13.    Language. All agreements shall be written and interpreted in the English language.
14.    Misrepresentation. Inasmuch as Reseller is an independent contractor, Donoma is not obligated to honor any contracts or agreement written or verbal, entered into between Reseller and any End User, contractor, subcontractor, or other parties without prior review and written approval by Donoma.
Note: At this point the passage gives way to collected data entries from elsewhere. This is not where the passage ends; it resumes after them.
(* ===== verification/SwapQuotes.v ===== *)
(** * Rates, slippage and route quotes of the swap widget (frontend/src/components/SwapWidget.tsx)

    The functions of the module outside the component, and the two effects that keep a
    route quote: one for the trade, one for the market rate.  The backend's reply is a
    parameter. *)

From S2P Require Import Prelude JsString JsNumber JsValue JsError LimitOrders Amounts OrdersApi FrontendConfig.
From Stdlib Require Import SpecFloat Ascii.
Open Scope string_scope.
Open Scope Z_scope.
Open Scope flux_scope.

Inductive InputMode := pay | receive.
#[export] Instance InputMode_eq_dec : EqDecision InputMode.
Proof. solve_decision. Defined.

(** [LimitPriceUnit] has the same two values. *)
Definition LimitPriceUnit : Type := InputMode.

Inductive LimitPricePreset := market | percent (p : Z) | custom.
#[export] Instance LimitPricePreset_eq_dec : EqDecision LimitPricePreset.
Proof. solve_decision. Defined.

Definition RoutePath : Type := list string.

Record BackendRouteState := {
  rt_didFetch : bool;
  rt_loading : bool;
  rt_executionPath : option RoutePath;
  rt_displayPath : jsval;
  rt_amountIn : option Z;
  rt_amountOut : option Z;
  rt_error : option string;
}.

Definition route_state (didFetch loading : bool) (error : option string) : BackendRouteState :=
  {| rt_didFetch := didFetch; rt_loading := loading; rt_executionPath := None; rt_displayPath := VUndef;
     rt_amountIn := None; rt_amountOut := None; rt_error := error |}.

Definition MIN_CUSTOM_SLIPPAGE : string := "0.1".

Definition getTokenBySymbol (tokens : list SwapTokenOption) (symbol : string) : option SwapTokenOption :=
  find_first (fun token => String.eqb (st_symbol token) symbol) tokens.

(** [Math.min(max, Math.max(min, value))]; bounds are numbers, the value may be NaN. *)
Definition clamp (value min max : num) : num :=
  match value with S754_nan => num_nan | _ => num_min max (num_max min value) end.

(** The replacement of the pattern: an optional point and zeros, at the end. *)
Fixpoint strip_zeros (s : string) : string :=
  match s with
  | EmptyString => EmptyString
  | String c r =>
    if (Ascii.eqb c "." && str_nonempty r && all_zeros r) || all_zeros s then EmptyString
    else String c (strip_zeros r)
  end.

Definition formatLimitRateValue (value : num) (decimals : nat) : string :=
  strip_zeros (num_to_fixed value decimals).

Definition is_positive (x : num) : bool := is_finite x && negb (num_leb x num_zero).

(** The common body of the two conversions: the rate, or its inverse. *)
Definition convert_rate (rate : string) (unit : LimitPriceUnit) (decimals : nat) : string :=
  if String.eqb (trim rate) "" then ""
  else
    let numeric := num_of_string rate in
    if negb (is_positive numeric) then ""
    else
      let value := match unit with receive => numeric | pay => num_div (num_of_Z 1) numeric end in
      if negb (is_positive value) then "" else formatLimitRateValue value decimals.

Definition canonicalLimitRateToDisplay (canonicalRate : string) (unit : LimitPriceUnit) : string :=
  convert_rate canonicalRate unit 8.

Definition displayLimitRateToCanonical (displayRate : string) (unit : LimitPriceUnit) : string :=
  convert_rate displayRate unit 12.

Definition applyLimitPresetToCanonicalMarket (marketRate displayPremiumPercent : num)
    (unit : LimitPriceUnit) : option num :=
  if negb (is_positive marketRate) || negb (is_finite displayPremiumPercent) then None
  else
    let factor := num_add (num_of_Z 1) (num_div displayPremiumPercent (num_of_Z 100)) in
    if negb (is_positive factor) then None
    else Some match unit with
              | receive => num_mul marketRate factor
              | pay => num_div marketRate factor
              end.

Definition areAddressesEqual (left right : option string) : bool :=
  match left, right with
  | Some l, Some r => str_nonempty l && str_nonempty r && String.eqb (to_lower l) (to_lower r)
  | _, _ => false
  end.

Definition areRoutePathsEqual (left right : option RoutePath) : bool :=
  match left, right with
  | Some l, Some r =>
    Nat.eqb (length l) (length r)
    && forallb (fun p => areAddressesEqual (Some (fst p)) (Some (snd p))) (zip l r)
  | None, None => true
  | _, _ => false
  end.
(** The tenths of a percent shown for a value strictly between the two bounds. *)
Lemma to_fixed_between v :
  num_ltb half v = true -> num_ltb v (num_of_Z 5) = true ->
  exists n, 5 <= n <= 50 /\ num_to_fixed v 1 = fixed_text n 1.
Proof.
  assert (half = S754_finite false (2 ^ 52)%positive (-53)) as -> by (by vm_compute).
  assert (num_of_Z 5 = S754_finite false (5 * 2 ^ 50)%positive (-50)) as -> by (by vm_compute).
  intros Hlo Hhi. destruct v as [s|[]| |s m e]; [by vm_compute in Hlo|done|done|done|].
  set (t := Z.min e (-53)). rewrite (num_ltb_finite _ _ _ _ _ _ t) in Hlo by lia.
  rewrite (num_ltb_finite _ _ _ _ _ _ t) in Hhi by lia.
  apply Z.ltb_lt in Hlo, Hhi. assert (0 < 2 ^ (e - t)) by (apply Z.pow_pos_nonneg; lia).
  assert (0 < 2 ^ (-53 - t)) by (apply Z.pow_pos_nonneg; lia). destruct s; [lia|].
  unfold num_to_fixed. destruct (num_frac (Zpos m) e) as [p q] eqn:E.
  assert (0 < q /\ q < 2 * p /\ p < 5 * q) as (Hq & Hlow & Hhigh).
  { replace (-50 - t) with (3 + (-53 - t)) in Hhi by lia. rewrite Z.pow_add_r in Hhi by lia.
    change (Zpos (5 * 2 ^ 50) * (2 ^ 3 * 2 ^ (-53 - t))) with
      (5 * 2 ^ 50 * (2 ^ 3 * 2 ^ (-53 - t))) in Hhi.
    change (Zpos (2 ^ 52)) with (2 ^ 52) in Hlo.
    unfold num_frac in E. destruct (Z.leb_spec 0 e) as [He|He]; injection E as <- <-.
    - replace (e - t) with (e + (-53 - t) + 53) in Hlo, Hhi by lia.
      rewrite !Z.pow_add_r in Hlo, Hhi by lia. nia.
    - assert (0 < 2 ^ (- e)) by (apply Z.pow_pos_nonneg; lia).
      assert (2 ^ (e - t) * 2 ^ (- e) = 2 ^ (-53 - t) * 2 ^ 53) as Hp.
      { rewrite <- !Z.pow_add_r by lia. f_equal. lia. }
      nia. }
  destruct (Z.leb_spec (10 ^ 21 * q) p); [lia|]. eexists. split; [|done]. cbn [app].
  split; [apply Z.div_le_lower_bound|apply Z.lt_succ_r, Z.div_lt_upper_bound]; lia.
Qed.

Lemma auto_tenths lib h w :
  exists n, 5 <= n <= 50 /\ num_to_fixed (autoSlippagePercent lib h w) 1 = fixed_text n 1.
Proof.
  assert (exists n, 5 <= n <= 50 /\ num_to_fixed half 1 = fixed_text n 1) as Hhalf
    by (exists 5; split; [lia|by vm_compute]).
  unfold autoSlippagePercent. destruct (priceImpactPercent lib h w) as [p|] eqn:Ep; [|done].
  apply price_impact_not_nan in Ep. set (v := num_add _ _).
  assert (v <> num_nan) as Hv.
  { apply num_add_not_nan; [apply num_mul_not_nan; [done|by vm_compute..]|by vm_compute]. }
  assert (clamp v half (num_of_Z 5) = num_min (num_of_Z 5) (num_max half v)) as -> by (by destruct v).
  unfold num_max. destruct (num_ltb half v) eqn:Hlo.
  - unfold num_min. destruct (num_ltb v (num_of_Z 5)) eqn:Hhi; [by apply to_fixed_between|].
    exists 50. split; [lia|by vm_compute].
  - replace (num_min (num_of_Z 5) half) with half by (by vm_compute). done.
Qed.
Definition writeContractAsync (address functionName : string) (args : list abi_arg) (value : option Z)
  : act string :=
  let t := {| cw_address := address; cw_functionName := functionName; cw_args := args; cw_value := value;
              cw_chainId := h_chainId h; cw_gas := localGas |} in
  ask (Wrote t) (fun l => wd_write wd l t).

Definition submit (kind : ActionKind) (address functionName : string) (args : list abi_arg)
    (value : option Z) : act unit :=
  await txHash <- writeContractAsync address functionName args value;
  emit_event (SetSubmittedTx (Some (txHash, kind))).

Definition wrap_action : act unit :=
  match wrappedNativeAddress lib h, parsedLimitPayAmount lib h w with
  | Some weth, Some amount => if 0 <? amount then submit wrap weth "deposit" [] (Some amount) else return_
  | _, _ => return_
  end.

Definition approve_action : act unit :=
  match nonempty_text (approvalTokenAddress lib h w), approvalSpenderAddress lib h w with
  | Some token, Some spender =>
    submit approve token "approve" [ArgAddress spender; ArgUint maxUint256] None
  | _, _ => return_
  end.

(** ** A limit order *)

Definition order_nonce : Z := Z.shiftl (fst (wd_random wd)) 32 + snd (wd_random wd).

Definition signed_order (address : string) (payToken receiveToken : SwapTokenOption)
    (amountIn minAmountOut price timestamp : Z) : SignedLimitOrder :=
  {| maker := address;
     inputToken := match st_kind payToken with
                   | native => default zeroAddress (wrappedNativeAddress lib h)
                   | erc20 => toSignedLimitOrderTokenAddress (st_address payToken) false
                   end;
     outputToken := toSignedLimitOrderTokenAddress (st_address receiveToken)
                      (bool_decide (st_kind receiveToken = native));
     amountIn := amountIn; minAmountOut := minAmountOut;
     maxExecutorRewardBps := LIMIT_ORDER_DEFAULT_MAX_EXECUTOR_REWARD_BPS;
     triggerPriceX18 := price; expiry := timestamp + limitExpirySeconds w; nonce := order_nonce;
     recipient := address |}.

(** The properties the request and the stored record share. *)
Definition order_fields (settlement orderHash : string) (order : SignedLimitOrder) : obj :=
  [("chainId", VNum (num_of_Z (h_chainId h))); ("settlementAddress", VStr settlement);
   ("orderHash", VStr orderHash); ("maker", VStr (maker order));
   ("inputToken", VStr (inputToken order)); ("outputToken", VStr (outputToken order));
   ("amountIn", VStr (dec (amountIn order))); ("minAmountOut", VStr (dec (minAmountOut order)));
   ("maxExecutorRewardBps", VStr (dec (maxExecutorRewardBps order)));
   ("triggerPriceX18", VStr (dec (triggerPriceX18 order))); ("expiry", VStr (dec (expiry order)));
   ("nonce", VStr (dec (nonce order))); ("recipient", VStr (recipient order))].

Definition create_body (settlement orderHash signature : string) (order : SignedLimitOrder) : jsval :=
  VObj (order_fields settlement orderHash order
        ++ [("signature", VStr signature); ("source", VStr "frontend")])%list.

Definition stored_order (settlement orderHash : string) (order : SignedLimitOrder) : obj :=
  (order_fields settlement orderHash order
   ++ [("source", VStr "frontend"); ("status", VStr "open"); ("createdAt", VStr (wd_now wd));
       ("updatedAt", VStr (wd_now wd))])%list.

Definition order_hash (settlement : string) (order : SignedLimitOrder) : Hex :=
  hashSignedLimitOrder (wd_keccak256 wd) (wd_stringToHex wd) (wd_encode wd) (h_chainId h) settlement order.

Definition create_fallback : string := tr h "限价单创建失败" "Create limit order failed".

(** [syncLocalLimitOrdersWithChain], whose throw is one of the handler. *)
Definition sync_orders (latest : chain_block) : act unit := fun s =>
  match syncLocalLimitOrdersWithChain (wd_history wd) (wd_interfere wd) (h_chainId h)
          (cb_number latest) (cb_hash latest) (sc_browser s) with
  | Ok (_, b) => (with_browser b s, Ok tt)
  | Throw e => (s, Throw (Error e))
  end.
Reseller shall make no claim or representation pertaining to Solution performance, specification, or service other than those statements contained within the Donoma literature.
15.      Nondisclosure.
During the term of this Agreement, Reseller may be exposed to certain information concerning Donoma’s services, Solutions, and proposed new software products and Services that are the confidential and proprietary information of Donoma and not generally known to the public (“Confidential Information”). Reseller agrees that during and after the term of this Agreement, it will not use or disclose to any third-party any Confidential Information without the prior written consent of Donoma.